### Saved entries
- Opening Delimiter -
(** The subtrees of two children of one process are disjoint. *)
Lemma siblings_apart p a b q : parent_of p a -> parent_of p b -> rtc parent_of a q -> rtc parent_of b q -> a = b.
Proof using Hus.
  intros Ha Hb Haq Hbq. pose proof (parent_lt _ _ Ha). pose proof (parent_lt _ _ Hb).
  destruct (ancestors a b q Haq Hbq) as [H1|H1]; apply rtc_inv_r in H1 as [E|(r & H2 & H3)]; [done| |done|].
  - rewrite (parent_unique _ _ _ H3 Hb) in H2. apply below_le in H2. lia.
  - rewrite (parent_unique _ _ _ H3 Ha) in H2. apply below_le in H2. lia.
Qed.

(** How many entries are younger than a process bounds the depth below it. *)
Definition younger (p : Z) : nat := length (filter (fun u => p < ps_pid u) us).
Lemma younger_lt p u : u ∈ us -> p < ps_pid u -> (younger (ps_pid u) < younger p)%nat.
Proof.
  unfold younger. intros Hu Hp. induction us as [|v l IH]; [by apply elem_of_nil in Hu|].
  assert (Hle : (length (filter (fun w => (ps_pid u < ps_pid w)%Z) l) <= length (filter (fun w => (p < ps_pid w)%Z) l))%nat).
  { clear - Hp. induction l as [|w l IH]; [done|]. rewrite !filter_cons. destruct (decide (ps_pid u < ps_pid w)), (decide (p < ps_pid w)); cbn; lia. }
  rewrite !filter_cons. apply elem_of_cons in Hu as [<-|Hu].
  - rewrite decide_False, decide_True by lia. cbn. lia.
  - specialize (IH Hu). destruct (decide (ps_pid u < ps_pid v)), (decide (p < ps_pid v)); cbn; lia.
Qed.

Lemma elem_children p c : c ∈ filter (fun c => ps_ppid c = p) us <-> c ∈ us /\ ps_ppid c = p.
Proof. rewrite list_elem_of_filter. tauto. Qed.

Lemma below_cases u v : u ∈ us -> below (ps_pid u) v <-> v = u \/ exists c, c ∈ us /\ ps_ppid c = ps_pid u /\ below (ps_pid c) v.
Proof using Hus.
  intros Hu. unfold below. split.
  - intros [Hv H]. apply rtc_inv in H as [E|(q & (c & Hc & E1 & <-) & H)]; [left; by apply same_pid|right; eauto].
  - intros [->|(c & Hc & E & Hv & H)]; [split; [done|apply rtc_refl]|]. split; [done|]. eapply rtc_l; [|exact H]. by exists c.
Qed.

(** Printing the subtrees of the children in turn visits each entry below
    them once. *)
Lemma visit_children fuel d p cs :
  (forall c, c ∈ cs -> c ∈ us /\ ps_ppid c = p) -> NoDup cs ->
  (forall c, c ∈ cs -> exists l, visit fuel (S d) (ps_pid c) = Some l /\ NoDup l.*2 /\ forall v, v ∈ l.*2 <-> below (ps_pid c) v) ->
  exists ls, mapM (fun c => visit fuel (S d) (ps_pid c)) cs = Some ls /\ NoDup (concat ls).*2 /\
    forall v, v ∈ (concat ls).*2 <-> exists c, c ∈ cs /\ below (ps_pid c) v.
Proof using Hus.
  induction cs as [|c cs IH]; intros Hp Hn Hv; [exists []; split_and!; [done|constructor|intros v; split; [by intros ?%elem_of_nil|by intros (? & ?%elem_of_nil & _)]]|].
  apply NoDup_cons in Hn as [Hc Hn]. destruct (Hv c ltac:(by left)) as (l & El & Nl & Vl).
  destruct IH as (ls & Els & Nls & Vls); [intros c' Hc'; apply Hp; by right|done|intros c' Hc'; apply Hv; by right|].
  exists (l :: ls). cbn [mapM]. cbn. rewrite El. cbn. rewrite Els. split; [done|]. rewrite fmap_app. split.
  - apply NoDup_app. split_and!; [done| |done]. intros v Hin Hin'. apply Vl in Hin as [_ H1]. apply Vls in Hin' as (c' & Hc' & _ & H2).
    destruct (Hp c ltac:(by left)) as [Hcu Ec]. destruct (Hp c' ltac:(by right)) as [Hcu' Ec'].
    apply Hc. rewrite (same_pid c c'); [done..|]. apply (siblings_apart p _ _ (ps_pid v)); [by exists c|by exists c'|done|done].
  - intros v. rewrite elem_of_app, Vl, Vls. setoid_rewrite elem_of_cons. naive_solver.
Qed.
(* ===== verification/Sh.v ===== *)
(** * user/sh.c: parsing of commands

    A [char *] into the command line is the part of the line from there to
    its end ([es]): [*s] is its head, or NUL at the end, and [s < es] holds
    when it is not empty.  The parser builds a tree whose words are pairs of
    such pointers; [nulterminate] then stores NULs into the line.  A [panic]
    prints its message and ends the process; memory for the tree is assumed
    to be available, as the code does. *)

From S2P Require Import Prelude Syscall Printf Ulib.

Definition MAXARGS : nat := 10.
Definition whitespace : list Z := [32; 9; 13; 10; 11].
Definition symbols : list Z := str "<|>&;()".

(** [strchr(set, c)] as a test; it finds no NUL. *)
Definition in_set (set : list Z) (c : Z) : bool := existsb (Z.eqb c) set.
Definition is_ws : Z -> bool := in_set whitespace.
Definition is_word (c : Z) : bool := negb (is_ws c) && negb (in_set symbols c).

Abbreviation ptr := (list Z).
Definition deref (s : ptr) : Z := hd 0 s.
Fixpoint skip (f : Z -> bool) (s : ptr) : ptr :=
  match s with [] => [] | c :: s' => if f c then skip f s' else s end.

(** A word of the line: the pointers to its first character and past its last. *)
Definition word : Type := ptr * ptr.

Inductive cmd : Type :=
| EXEC (argv : list word)
| REDIR (c : cmd) (file : word) (mode fd : Z)
| PIPE (left right : cmd)
| LIST (left right : cmd)
| BACK (c : cmd).
(* ===== verification/ShProc.v ===== *)
(** * user/sh.c: the processes of a command carry out its tasks

    Every interleaving of the processes of a tree of system calls is a trace
    of the tasks the tree stands for ([follows]), none gets stuck before all
    tasks are done, and all of them end. *)

From stdpp Require Import functions.
From S2P Require Import Prelude Sh ShRun.

(** ** Lists gathered from all processes *)

Definition gather {A} (f : nat -> list A) (n : nat) : list A := concat (f <$> seq 0 n).

Lemma gather_ext {A} (f g : nat -> list A) n : (forall j, (j < n)%nat -> f j = g j) -> gather f n = gather g n.
Proof. intros Hfg. unfold gather. f_equal. apply list_fmap_ext. intros k j Hk. apply lookup_seq in Hk as [-> Hk]. apply Hfg. lia. Qed.
Lemma gather_split {A} (f : nat -> list A) n i :
  (i < n)%nat -> exists R, forall g, (forall j, (j < n)%nat -> j <> i -> g j = f j) -> gather g n ≡ₚ g i ++ R.
Proof.
  intros Hi. exists (concat (f <$> seq 0 i) ++ concat (f <$> seq (S i) (n - S i))). intros g Hg. unfold gather.
  replace n with (i + S (n - S i))%nat at 1 by lia. rewrite seq_app, fmap_app, concat_app. cbn [seq fmap list_fmap concat Nat.add].
  assert (g <$> seq 0 i = f <$> seq 0 i) as ->.
  { apply list_fmap_ext. intros k j Hk. apply lookup_seq in Hk as [-> Hk]. apply Hg; lia. }
  assert (g <$> seq (S i) (n - S i) = f <$> seq (S i) (n - S i)) as ->.
  { apply list_fmap_ext. intros k j Hk. apply lookup_seq in Hk as [-> Hk]. apply Hg; lia. }
  rewrite !app_assoc. apply Permutation_app_tail. apply Permutation_app_comm.
Qed.
Lemma gather_S {A} (f : nat -> list A) n : gather f (S n) = gather f n ++ f n.
Proof. unfold gather. rewrite seq_S, fmap_app, concat_app. cbn. by rewrite app_nil_r. Qed.
Lemma gather_nil {A} (f : nat -> list A) n : (forall j, (j < n)%nat -> f j = []) -> gather f n = [].
Proof. intros Hf. rewrite (gather_ext f (fun _ => []) n Hf). unfold gather. by induction (seq 0 n). Qed.

(** ** Ghost state

    For each process, the arguments its future is taken at. *)
Record ghost : Type := Ghost { g_base : list label; g_own : list label; g_pend : list (list label); g_w : nat }.
Definition fut (q : process) (g : ghost) : future :=
  match stat q with
  | Code p => den p (files q) (lbl q) (g_base g) (g_own g) (g_pend g) (g_w g)
  | Program => Future [] (g_own g ++ [lbl q]) 2
  | Zombie => Future [] (g_own g) 1
  | Gone => Future [] (g_own g) 0
  end.
Definition running_in (q : process) : list label := match stat q with Program => [lbl q] | _ => [] end.

Definition at_ {A} (f : process -> ghost -> list A) (ps : list process) (G : nat -> ghost) (j : nat) : list A :=
  match ps !! j with Some q => f q (G j) | None => [] end.
Abbreviation tasks_at := (at_ (fun q g => f_tasks (fut q g))).
Abbreviation own_at := (at_ (fun q g => f_own (fut q g))).
Abbreviation running_at := (at_ (fun q _ => running_in q)).
Abbreviation steps_at := (at_ (fun q g => replicate (f_steps (fut q g)) tt)).
Definition steps_left (ps : list process) (G : nat -> ghost) : nat := length (gather (steps_at ps G) (length ps)).

(** The children a process has waited for have ended; the others are what
    [g_pend] still expects. *)
Definition waits (tr : list event) (g : ghost) (kids : list (list label)) (rs : list (list label)) : Prop :=
  g_pend g ≡ₚ rs ++ kids /\ (g_w g <= length rs)%nat /\ (forall x, x ∈ concat rs -> Ended x ∈ tr) /\ ((g_w g < length (g_pend g))%nat \/ g_pend g = []).

Record inv (spec : list task) (ps : list process) (tr : list event) (G : nat -> ghost) : Prop := {
  i_known : forall i q x, ps !! i = Some q -> x ∈ g_base (G i) ++ g_own (G i) -> Ended x ∈ tr;
  i_kids : forall i q p, ps !! i = Some q -> stat q = Code p -> exists rs, waits tr (G i) (own_at ps G <$> children ps i) rs;
  i_parent : forall j q k, ps !! j = Some q -> parent q = Some k -> (k < j)%nat;
  i_gone : forall j q, ps !! j = Some q -> stat q = Gone -> parent q = None;
  i_follows : exists rest running, follows spec tr rest running /\
    rest ≡ₚ gather (tasks_at ps G) (length ps) /\ running ≡ₚ gather (running_at ps G) (length ps)
}.

(** ** Steps of one process *)

Lemma at_other {A} (f : process -> ghost -> list A) ps G i q g j : j <> i -> at_ f (<[i := q]> ps) (<[i := g]> G) j = at_ f ps G j.
Proof. intros Hj. unfold at_. rewrite list_lookup_insert_ne by done. by rewrite fn_lookup_insert_ne. Qed.
Lemma at_here {A} (f : process -> ghost -> list A) ps G i q g : (i < length ps)%nat -> at_ f (<[i := q]> ps) (<[i := g]> G) i = f q g.
Proof. intros Hi. unfold at_. rewrite list_lookup_insert_eq by done. by rewrite fn_lookup_insert. Qed.

Lemma elem_kids ps i j : j ∈ children ps i <-> exists q, ps !! j = Some q /\ parent q = Some i.
Proof.
  unfold children. rewrite list_elem_of_filter, elem_of_seq. destruct (ps !! j) as [q|] eqn:E; cbn.
  - apply lookup_lt_Some in E. split; [intros [? _]; eauto|]. intros (q' & [= ->] & ?). split; [done|lia].
  - split; [by intros [? _]|]. by intros (q' & ? & _).
Qed.
Lemma children_same ps ps' i :
  length ps' = length ps -> (forall j, ps' !! j ≫= parent = ps !! j ≫= parent) -> children ps' i = children ps i.
Proof. intros Hl Hp. unfold children. rewrite Hl. apply list_filter_iff. intros j. by rewrite Hp. Qed.
Lemma children_insert ps i q q' k : ps !! i = Some q -> parent q' = parent q -> children (<[i := q']> ps) k = children ps k.
Proof.
  intros E Hp. apply children_same; [apply length_insert|]. intros j. destruct (decide (j = i)) as [->|Hj]; [|by rewrite list_lookup_insert_ne].
  rewrite list_lookup_insert_eq by (by eapply lookup_lt_Some). rewrite E. cbn. done.
Qed.

Lemma waits_mono tr tr' g kids rs : tr ⊆ tr' -> waits tr g kids rs -> waits tr' g kids rs.
Proof. intros Ht (H1 & H2 & H3 & H4). split_and!; auto. Qed.
Lemma ended_mono tr tr' (x : label) : Ended x ∈ tr -> Ended x ∈ tr ++ tr'.
Proof. intros. apply elem_of_app. by left. Qed.

Lemma inv_update spec ps tr G i q q' g' evs :
  inv spec ps tr G -> ps !! i = Some q -> parent q' = parent q -> stat q' <> Gone ->
  f_own (fut q' g') = f_own (fut q (G i)) -> (f_steps (fut q' g') < f_steps (fut q (G i)))%nat ->
  (forall x, x ∈ g_base g' ++ g_own g' -> Ended x ∈ tr ++ evs) ->
  (forall p, stat q' = Code p -> exists rs, waits (tr ++ evs) g' (own_at ps G <$> children ps i) rs) ->
  (forall R S rest running, follows spec tr rest running -> rest ≡ₚ f_tasks (fut q (G i)) ++ R -> running ≡ₚ running_in q ++ S ->
     exists rest' running', follows spec (tr ++ evs) rest' running' /\ rest' ≡ₚ f_tasks (fut q' g') ++ R /\ running' ≡ₚ running_in q' ++ S) ->
  inv spec (<[i := q']> ps) (tr ++ evs) (<[i := g']> G) /\ (steps_left (<[i := q']> ps) (<[i := g']> G) < steps_left ps G)%nat.
Proof.
  intros [Hk Hc Hp Hg (rest & running & Hf & Hr & Hn)] Ei Hpar Hst Hown Hsteps Hk' Hc' Hf'. pose proof (lookup_lt_Some _ _ _ Ei) as Hi.
  assert (forall j, own_at (<[i := q']> ps) (<[i := g']> G) j = own_at ps G j) as Hoa.
  { intros j. destruct (decide (j = i)) as [->|Hj]; [rewrite at_here by done; unfold at_; by rewrite Ei, Hown|by apply at_other]. }
  assert (forall k, own_at (<[i := q']> ps) (<[i := g']> G) <$> children (<[i := q']> ps) k = own_at ps G <$> children ps k) as Hkids.
  { intros k. rewrite (children_insert ps i q q' k Ei Hpar). apply list_fmap_ext. intros; apply Hoa. }
  split.
  - split.
    + intros j qj x Ej Hx. destruct (decide (j = i)) as [->|Hj]; [rewrite fn_lookup_insert in Hx; auto|].
      rewrite list_lookup_insert_ne in Ej by done. rewrite fn_lookup_insert_ne in Hx by done. apply ended_mono. by eapply Hk.
    + intros j qj p Ej Ep. rewrite Hkids. destruct (decide (j = i)) as [->|Hj].
      * rewrite list_lookup_insert_eq in Ej by done. injection Ej as <-. rewrite fn_lookup_insert. by eapply Hc'.
      * rewrite list_lookup_insert_ne in Ej by done. rewrite fn_lookup_insert_ne by done. destruct (Hc _ _ _ Ej Ep) as [rs Hw]. exists rs. eapply waits_mono; [|exact Hw]. set_solver.
    + intros j qj k Ej Epj. destruct (decide (j = i)) as [->|Hj]; [rewrite list_lookup_insert_eq in Ej by done; injection Ej as <-; rewrite Hpar in Epj|rewrite list_lookup_insert_ne in Ej by done]; by eapply Hp.
    + intros j qj Ej Egj. destruct (decide (j = i)) as [->|Hj]; [rewrite list_lookup_insert_eq in Ej by done; by injection Ej as <-|rewrite list_lookup_insert_ne in Ej by done; by eapply Hg].
    + destruct (gather_split (tasks_at ps G) (length ps) i Hi) as [R HR]. destruct (gather_split (running_at ps G) (length ps) i Hi) as [S HS].
      destruct (Hf' R S rest running) as (rest' & running' & Hfo & Hre & Hru); [done| | |].
      * rewrite Hr, HR by done. unfold at_. by rewrite Ei.
      * rewrite Hn, HS by done. unfold at_. by rewrite Ei.
      * exists rest', running'. rewrite length_insert. split_and!; [done| |].
        -- rewrite Hre, HR by (intros; by apply at_other). by rewrite at_here.
        -- rewrite Hru, HS by (intros; by apply at_other). by rewrite at_here.
  - unfold steps_left. rewrite length_insert. destruct (gather_split (steps_at ps G) (length ps) i Hi) as [R HR].
    rewrite (Permutation_length (HR (steps_at (<[i := q']> ps) (<[i := g']> G)) ltac:(intros; by apply at_other))).
    rewrite (Permutation_length (HR (steps_at ps G) ltac:(done))). rewrite !length_app, at_here by done. unfold at_. rewrite Ei, !length_replicate. lia.
Qed.

(** ** Steps that change the tree of processes *)

Lemma orphan_fields i q : stat (orphan i q) = stat q /\ files (orphan i q) = files q /\ lbl (orphan i q) = lbl q.
Proof. unfold orphan. by destruct (decide _). Qed.
Lemma fut_orphan i q g : fut (orphan i q) g = fut q g.
Proof. unfold fut. by destruct (orphan_fields i q) as (-> & -> & ->). Qed.
Lemma at_reparent {A} (f : process -> ghost -> list A) i ps G j :
  (forall q g, f (orphan i q) g = f q g) -> at_ f (reparent i ps) G j = at_ f ps G j.
Proof. intros Hf. unfold at_, reparent. rewrite list_lookup_fmap. destruct (ps !! j); cbn; [apply Hf|done]. Qed.
Lemma children_reparent i ps k : k <> i -> children (reparent i ps) k = children ps k.
Proof.
  intros Hk. unfold children, reparent. rewrite length_fmap. apply list_filter_iff. intros j. rewrite list_lookup_fmap. destruct (ps !! j) as [q|]; cbn; [|done].
  unfold orphan. destruct (decide (parent q = Some i)) as [->|]; [|done]. cbn. split; [done|]. intros [= ->]. done.
Qed.

Lemma inv_reparent spec ps tr G i q :
  inv spec ps tr G -> ps !! i = Some q -> (forall p, stat q <> Code p) ->
  inv spec (reparent i ps) tr G /\ steps_left (reparent i ps) G = steps_left ps G.
Proof.
  intros [Hk Hc Hp Hg Hf] Ei Hst.
  assert (forall j qj, reparent i ps !! j = Some qj -> exists q0, ps !! j = Some q0 /\ qj = orphan i q0) as Hl.
  { intros j qj Ej. unfold reparent in Ej. rewrite list_lookup_fmap in Ej. destruct (ps !! j) as [q0|]; [|done]. injection Ej as <-. eauto. }
  assert (forall A (f : process -> ghost -> list A), (forall q g, f (orphan i q) g = f q g) -> gather (at_ f (reparent i ps) G) (length (reparent i ps)) = gather (at_ f ps G) (length ps)) as Hga.
  { intros A f Hof. unfold reparent at 2. rewrite length_fmap. apply gather_ext. intros j _. by apply at_reparent. }
  split; [split|].
  - intros j qj x (q0 & E0 & _)%Hl Hx. by eapply Hk.
  - intros j qj p (q0 & E0 & ->)%Hl Ep. rewrite (proj1 (orphan_fields i q0)) in Ep. assert (j <> i) as Hj by (intros ->; rewrite Ei in E0; injection E0 as <-; by eapply Hst).
    rewrite children_reparent by done. destruct (Hc _ _ _ E0 Ep) as [rs Hw]. exists rs.
    assert (own_at (reparent i ps) G <$> children ps j = own_at ps G <$> children ps j) as ->; [|done].
    apply list_fmap_ext. intros k l _. apply at_reparent. intros. by rewrite fut_orphan.
  - intros j qj k (q0 & E0 & ->)%Hl. unfold orphan. destruct (decide _); [done|]. intros Ep. by eapply Hp.
  - intros j qj (q0 & E0 & ->)%Hl. unfold orphan. destruct (decide _); [done|]. intros Eg. by eapply Hg.
  - destruct Hf as (rest & running & Hf & Hr & Hn). exists rest, running. rewrite !Hga; [done| |].
    + intros. unfold running_in. by destruct (orphan_fields i q0) as (-> & _ & ->).
    + intros. by rewrite fut_orphan.
  - unfold steps_left. f_equal. apply Hga. intros. by rewrite fut_orphan.
Qed.

(** A zombie is taken off the table: what its parent expected of it has ended. *)
Lemma NoDup_children ps i : NoDup (children ps i).
Proof. apply NoDup_filter, NoDup_seq. Qed.
Lemma children_reap ps i j qj : ps !! j = Some qj -> parent qj = Some i ->
  children ps i ≡ₚ j :: children (<[j := Process Gone (files qj) (lbl qj) None]> ps) i /\
  forall k, k <> i -> children (<[j := Process Gone (files qj) (lbl qj) None]> ps) k = children ps k.
Proof.
  intros Ej Epj. pose proof (lookup_lt_Some _ _ _ Ej) as Hj. set (ps' := <[j := _]> ps).
  assert (forall l k, l ∈ children ps' k <-> l ∈ children ps k /\ l <> j) as Hin.
  { intros l k. rewrite !elem_kids. unfold ps'. destruct (decide (l = j)) as [->|Hl].
    - rewrite list_lookup_insert_eq by done. split; [|by intros [_ ?]]. by intros (q & [= <-] & ?).
    - rewrite list_lookup_insert_ne by done. naive_solver. }
  split.
  - apply NoDup_Permutation; [apply NoDup_children|apply NoDup_cons; split; [by rewrite Hin; intros [_ ?]|apply NoDup_children]|].
    intros l. rewrite elem_of_cons, Hin. destruct (decide (l = j)) as [->|]; [|tauto]. split; [by left|]. intros _. apply elem_kids. eauto.
  - intros k Hk. unfold children, ps'. rewrite length_insert. apply list_filter_iff. intros l. destruct (decide (l = j)) as [->|Hl]; [|by rewrite list_lookup_insert_ne].
    rewrite list_lookup_insert_eq by done. rewrite Ej. cbn. rewrite Epj. split; [done|]. intros [= ->]. done.
Qed.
- Closing Delimiter -
### Assignment
Your reply should hold only the lines from the first line of the records through the one with "- intros [Hv", reproduced word for word.

### Task result
(** The subtrees of two children of one process are disjoint. *)
Lemma siblings_apart p a b q : parent_of p a -> parent_of p b -> rtc parent_of a q -> rtc parent_of b q -> a = b.
Proof using Hus.
  intros Ha Hb Haq Hbq. pose proof (parent_lt _ _ Ha). pose proof (parent_lt _ _ Hb).
  destruct (ancestors a b q Haq Hbq) as [H1|H1]; apply rtc_inv_r in H1 as [E|(r & H2 & H3)]; [done| |done|].
  - rewrite (parent_unique _ _ _ H3 Hb) in H2. apply below_le in H2. lia.
  - rewrite (parent_unique _ _ _ H3 Ha) in H2. apply below_le in H2. lia.
Qed.

(** How many entries are younger than a process bounds the depth below it. *)
Definition younger (p : Z) : nat := length (filter (fun u => p < ps_pid u) us).
Lemma younger_lt p u : u ∈ us -> p < ps_pid u -> (younger (ps_pid u) < younger p)%nat.
Proof.
  unfold younger. intros Hu Hp. induction us as [|v l IH]; [by apply elem_of_nil in Hu|].
  assert (Hle : (length (filter (fun w => (ps_pid u < ps_pid w)%Z) l) <= length (filter (fun w => (p < ps_pid w)%Z) l))%nat).
  { clear - Hp. induction l as [|w l IH]; [done|]. rewrite !filter_cons. destruct (decide (ps_pid u < ps_pid w)), (decide (p < ps_pid w)); cbn; lia. }
  rewrite !filter_cons. apply elem_of_cons in Hu as [<-|Hu].
  - rewrite decide_False, decide_True by lia. cbn. lia.
  - specialize (IH Hu). destruct (decide (ps_pid u < ps_pid v)), (decide (p < ps_pid v)); cbn; lia.
Qed.

Lemma elem_children p c : c ∈ filter (fun c => ps_ppid c = p) us <-> c ∈ us /\ ps_ppid c = p.
Proof. rewrite list_elem_of_filter. tauto. Qed.

Lemma below_cases u v : u ∈ us -> below (ps_pid u) v <-> v = u \/ exists c, c ∈ us /\ ps_ppid c = ps_pid u /\ below (ps_pid c) v.
Proof using Hus.
  intros Hu. unfold below. split.
  - intros [Hv H]. apply rtc_inv in H as [E|(q & (c & Hc & E1 & <-) & H)]; [left; by apply same_pid|right; eauto].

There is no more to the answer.